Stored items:
^^^^^^^^^^^^^^^^
(* ===== verification/Server.v ===== *)
(** * The server: [src/dsm_server.c]

    The thread that serves one client, the set-up of the listening socket,
    and the accept loop with its table of client threads. *)

From Stdlib Require Import Strings.String.
From S2P Require Import Prelude Machine Protocol Node Gossip Cluster.

(** The globals: the page store and the optional cluster context. *)
Record server := mk_server {
  g_storage : list byte;
  g_storage_pages : Z;
  g_cluster : option cluster_ctx;
}.

Definition set_g_storage v s := mk_server v (g_storage_pages s) (g_cluster s).
Definition set_g_cluster v s := mk_server (g_storage s) (g_storage_pages s) v.

(** An entry of [getifaddrs]: the family and address, if it has one. *)
Record ifaddr := mk_ifaddr {
  ifa_name : String.string;
  ifa_addr : option (Z * Z);
}.

Definition AF_INET : Z := 2.

(** Of the allocator only success and failure matter: a block is released
    by the path that holds it.  [sys_mmap] takes the length; a thread is
    created with the descriptor of its argument block. *)
Class ServerOps (W : Type) := {
  load_running : M W bool;
  sys_getifaddrs : M W (option (list ifaddr));
  sys_listen : Z → Z → M W (sysres unit);
  sys_accept : Z → M W (sysres Z);
  sys_shutdown : Z → M W unit;
  sys_malloc : M W bool;
  sys_realloc : M W bool;
  sys_free : M W unit;
  sys_mmap : Z → M W bool;
  sys_munmap : M W unit;
  client_thread_create : Z → M W (option Z);
  thread_tryjoin : Z → M W bool;
  thread_join : Z → M W unit;
}.

Section server.
Context {W : Type} {SO : SocketOps W} {DO : DatagramOps W} {OO : SockoptOps W}
  {CO : ClusterOps W} {VO : ServerOps W}.

Definition SS : Type := server * W.

Definition vget {A} (f : server → A) : M SS A := gets (λ s, f s.1).
Definition vmod (f : server → server) : M SS unit := modify (λ s, (f s.1, s.2)).

(** A call into the cluster module; [g_cluster] is not [NULL]. *)
Definition in_cluster {A} (m : M CS A) : M SS A := λ s,
  match g_cluster s.1 with
  | None => Undef
  | Some c =>
      match m (c, s.2) with
      | Ret (a, (c', w')) => Ret (a, (set_g_cluster (Some c') s.1, w'))
      | Undef => Undef
      | Diverge => Diverge
      | Killed => Killed
      end
  end.

(** ** Serving a client *)

Definition is_local_page (page_id : Z) : M SS bool :=
  g ← vget g_cluster;
  match g with
  | None => mret true
  | Some _ => in_cluster (cluster_is_local page_id)
  end.

Definition has_cluster : M SS bool :=
  g ← vget g_cluster; mret (match g with Some _ => true | None => false end).

(** [break] leaves the loop, and so the thread; its result is [Some tt]. *)
Definition reply (fuel : nat) (client_fd : Z) (bs : list byte) : M SS (option unit) :=
  s ← on_snd (dsm_send_full fuel client_fd bs 0);
  mret (if s <? 0 then Some tt else None).

Definition serve_get (fuel : nat) (client_fd page_id : Z) (is_local : bool) : M SS (option unit) :=
  pages ← vget g_storage_pages;
  cluster ← has_cluster;
  if is_local && (page_id <? pages) then
    st ← vget g_storage;
    data ← load_region st (page_id * PAGE_SIZE) page_bytes;
    reply fuel client_fd data
  else if (cluster : bool) then
    '(r, page_buf) ← in_cluster (cluster_forward_get fuel page_id zero_page);
    if r =? 0 then reply fuel client_fd page_buf
    else reply fuel client_fd zero_page
  else reply fuel client_fd zero_page.

Definition serve_put (fuel : nat) (client_fd page_id : Z) (is_local : bool) : M SS (option unit) :=
  '(r, page_buf) ← on_snd (dsm_recv_full fuel client_fd zero_page);
  if r <? 0 then mret (Some tt) else
  pages ← vget g_storage_pages;
  cluster ← has_cluster;
  let ack := dsm_rpc_make_header OP_ACK page_id in
  if is_local && (page_id <? pages) then
    st ← vget g_storage;
    st' ← store_region st (page_id * PAGE_SIZE) page_buf;
    vmod (set_g_storage st');;
    reply fuel client_fd (header_bytes ack)
  else if (cluster : bool) then
    f ← in_cluster (cluster_forward_put fuel page_id page_buf);
    if f <? 0 then mret (Some tt)
    else reply fuel client_fd (header_bytes ack)
  else mret (Some tt).

(** One iteration of the loop of [handle_client_thread].  The request and the
    page buffer are locals that are read only after they have been filled:
    zeros stand for their first contents.  The three counters of the thread
    only feed a debug line and are left out. *)
Definition handle_request (fuel : nat) (client_fd : Z) : M SS (option unit) :=
  '(r, bytes) ← on_snd (dsm_recv_full fuel client_fd (replicate header_size Byte.x00));
  if r <? 0 then mret (Some tt) else
  let req := header_of_bytes bytes in
  is_local ← is_local_page (hdr_page_id req);
  if hdr_op req =? OP_GET_PAGE then serve_get fuel client_fd (hdr_page_id req) is_local
  else if hdr_op req =? OP_PUT_PAGE then serve_put fuel client_fd (hdr_page_id req) is_local
  else mret None.

(** [n] bounds the number of requests, [fuel] the transfers.  At its end the
    thread frees its argument. *)
Definition handle_client_thread (n fuel : nat) (client_fd : Z) : M SS unit :=
  loop n (
    running ← on_snd load_running;
    if negb running then mret (Some tt) else handle_request fuel client_fd);;
  on_snd sys_free.

(** ** Set-up *)

(** The first interface that has an IPv4 address and is not the loopback. *)
Fixpoint first_ipv4 (ifas : list ifaddr) (addr : Z) : Z :=
  match ifas with
  | [] => addr
  | i :: ifas =>
      match ifa_addr i with
      | None => first_ipv4 ifas addr
      | Some (family, a) =>
          if negb (family =? AF_INET) then first_ipv4 ifas addr
          else if String.eqb (ifa_name i) "lo"%string then first_ipv4 ifas addr
          else a
      end
  end.

(** [htonl(INADDR_LOOPBACK)] on a little-endian host. *)
Definition LOOPBACK : Z := 0x0100007F.

Definition get_local_addr : M W Z :=
  r ← sys_getifaddrs;
  match r with
  | None => mret LOOPBACK
  | Some ifas => mret (first_ipv4 ifas LOOPBACK)
  end.

(** [bind_addr] is the result of [inet_pton] on the configured address. *)
Definition start_server (port : Z) (bind_addr : option Z) : M W Z :=
  r ← sys_socket SOCK_STREAM;
  match r with
  | SysErr _ => mret (-1)
  | SysOk listen_fd =>
      let fail := sys_close listen_fd;; mret (-1) in
      o ← sys_setsockopt listen_fd SO_REUSEADDR 1;
      match o with
      | SysErr _ => fail
      | SysOk _ =>
          sys_setsockopt listen_fd TCP_DEFER_ACCEPT 1;;
          match bind_addr with
          | None => fail
          | Some a =>
              b ← sys_bind listen_fd (mk_sockaddr a (htons port));
              match b with
              | SysErr _ => fail
              | SysOk _ =>
                  l ← sys_listen listen_fd 128;
                  match l with
                  | SysErr _ => fail
                  | SysOk _ => mret listen_fd
                  end
              end
          end
      end
  end.

(** ** The accept loop *)

Definition MAX_CLIENTS : Z := 256.

Record client_slot := mk_slot {
  slot_tid : Z;
  slot_fd : Z;
}.

(** The locals of [main]: the array of slots, its capacity and its fill. *)
Record slot_table := mk_slots {
  slots : list client_slot;
  slot_cap : Z;
  slot_count : Z;
}.

Definition TS : Type := slot_table * W.

Definition tget {A} (f : slot_table → A) : M TS A := gets (λ s, f s.1).
Definition tmod (f : slot_table → slot_table) : M TS unit := modify (λ s, (f s.1, s.2)).

Definition set_slots v t := mk_slots v (slot_cap t) (slot_count t).
Definition set_slot_count v t := mk_slots (slots t) (slot_cap t) v.
Definition set_slot_cap v t := mk_slots (slots t) v (slot_count t).

(** Join the threads that have finished, close their sockets and close up the
    rest; the result is [kept]. *)
Fixpoint reap_slots (idx : list Z) (kept : Z) : M TS Z :=
  match idx with
  | [] => mret kept
  | i :: idx =>
      ss ← tget slots;
      s ← load ss i;
      done ← on_snd (thread_tryjoin (slot_tid s));
      if (done : bool) then
        on_snd (sys_close (slot_fd s));;
        reap_slots idx kept
      else
        ss' ← store ss kept s;
        tmod (set_slots ss');;
        reap_slots idx (kept + 1)
  end.

(** Room for one more client: reap, then double the array.  [false] when the
    array is full and cannot grow. *)
Definition make_room : M TS bool :=
  n ← tget slot_count;
  cap ← tget slot_cap;
  if n =? cap then
    kept ← reap_slots (seqZ 0 n) 0;
    tmod (set_slot_count kept);;
    if kept =? cap then
      ok ← on_snd sys_realloc;
      if negb ok then mret false else
      ss ← tget slots;
      tmod (set_slots (ss ++ replicate (Z.to_nat cap) (mk_slot 0 0)));;
      tmod (set_slot_cap (2 * cap));;
      mret true
    else mret true
  else mret true.

(** One iteration of the accept loop; [Some tt] is its [break]. *)
Definition accept_iteration (listen_fd : Z) : M TS (option unit) :=
  r ← on_snd (sys_accept listen_fd);
  match r with
  | SysErr e => mret (if e =? EINTR then None else Some tt)
  | SysOk client_fd =>
      on_snd (dsm_setup_socket_optimal client_fd);;
      cta ← on_snd sys_malloc;
      if negb cta then on_snd (sys_close client_fd);; mret None else
      room ← make_room;
      if negb room then on_snd (sys_close client_fd);; on_snd sys_free;; mret None else
      t ← on_snd (client_thread_create client_fd);
      match t with
      | None => on_snd (sys_close client_fd);; on_snd sys_free;; mret None
      | Some tid =>
          ss ← tget slots;
          n ← tget slot_count;
          ss' ← store ss n (mk_slot tid client_fd);
          tmod (set_slots ss');;
          tmod (set_slot_count (n + 1));;
          mret None
      end
  end.

Definition accept_loop (n : nat) (listen_fd : Z) : M TS unit :=
  loop n (
    running ← on_snd load_running;
    if negb running then mret (Some tt) else accept_iteration listen_fd).

(** After the loop: wake the client threads, wait for them, close their
    sockets. *)
Definition shutdown_clients (listen_fd : Z) : M TS unit :=
  on_snd (sys_close listen_fd);;
  n ← tget slot_count;
  for_each (seqZ 0 n) (λ i, ss ← tget slots; s ← load ss i; on_snd (sys_shutdown (slot_fd s)));;
  for_each (seqZ 0 n) (λ i,
    ss ← tget slots;
    s ← load ss i;
    on_snd (thread_join (slot_tid s));;
    on_snd (sys_close (slot_fd s))).

End server.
^^^^^^^^^^^^^^^^
WHAT TO WORK ON: Please give back, exactly as it stands above, the stretch from the line with "(** ** Serving a client *)" through the line with "Definition has_cluster : M", and no line outside it.

RESPONSE BOX:
(** ** Serving a client *)

Definition is_local_page (page_id : Z) : M SS bool :=
  g ← vget g_cluster;
  match g with
  | None => mret true
  | Some _ => in_cluster (cluster_is_local page_id)
  end.

Definition has_cluster : M SS bool :=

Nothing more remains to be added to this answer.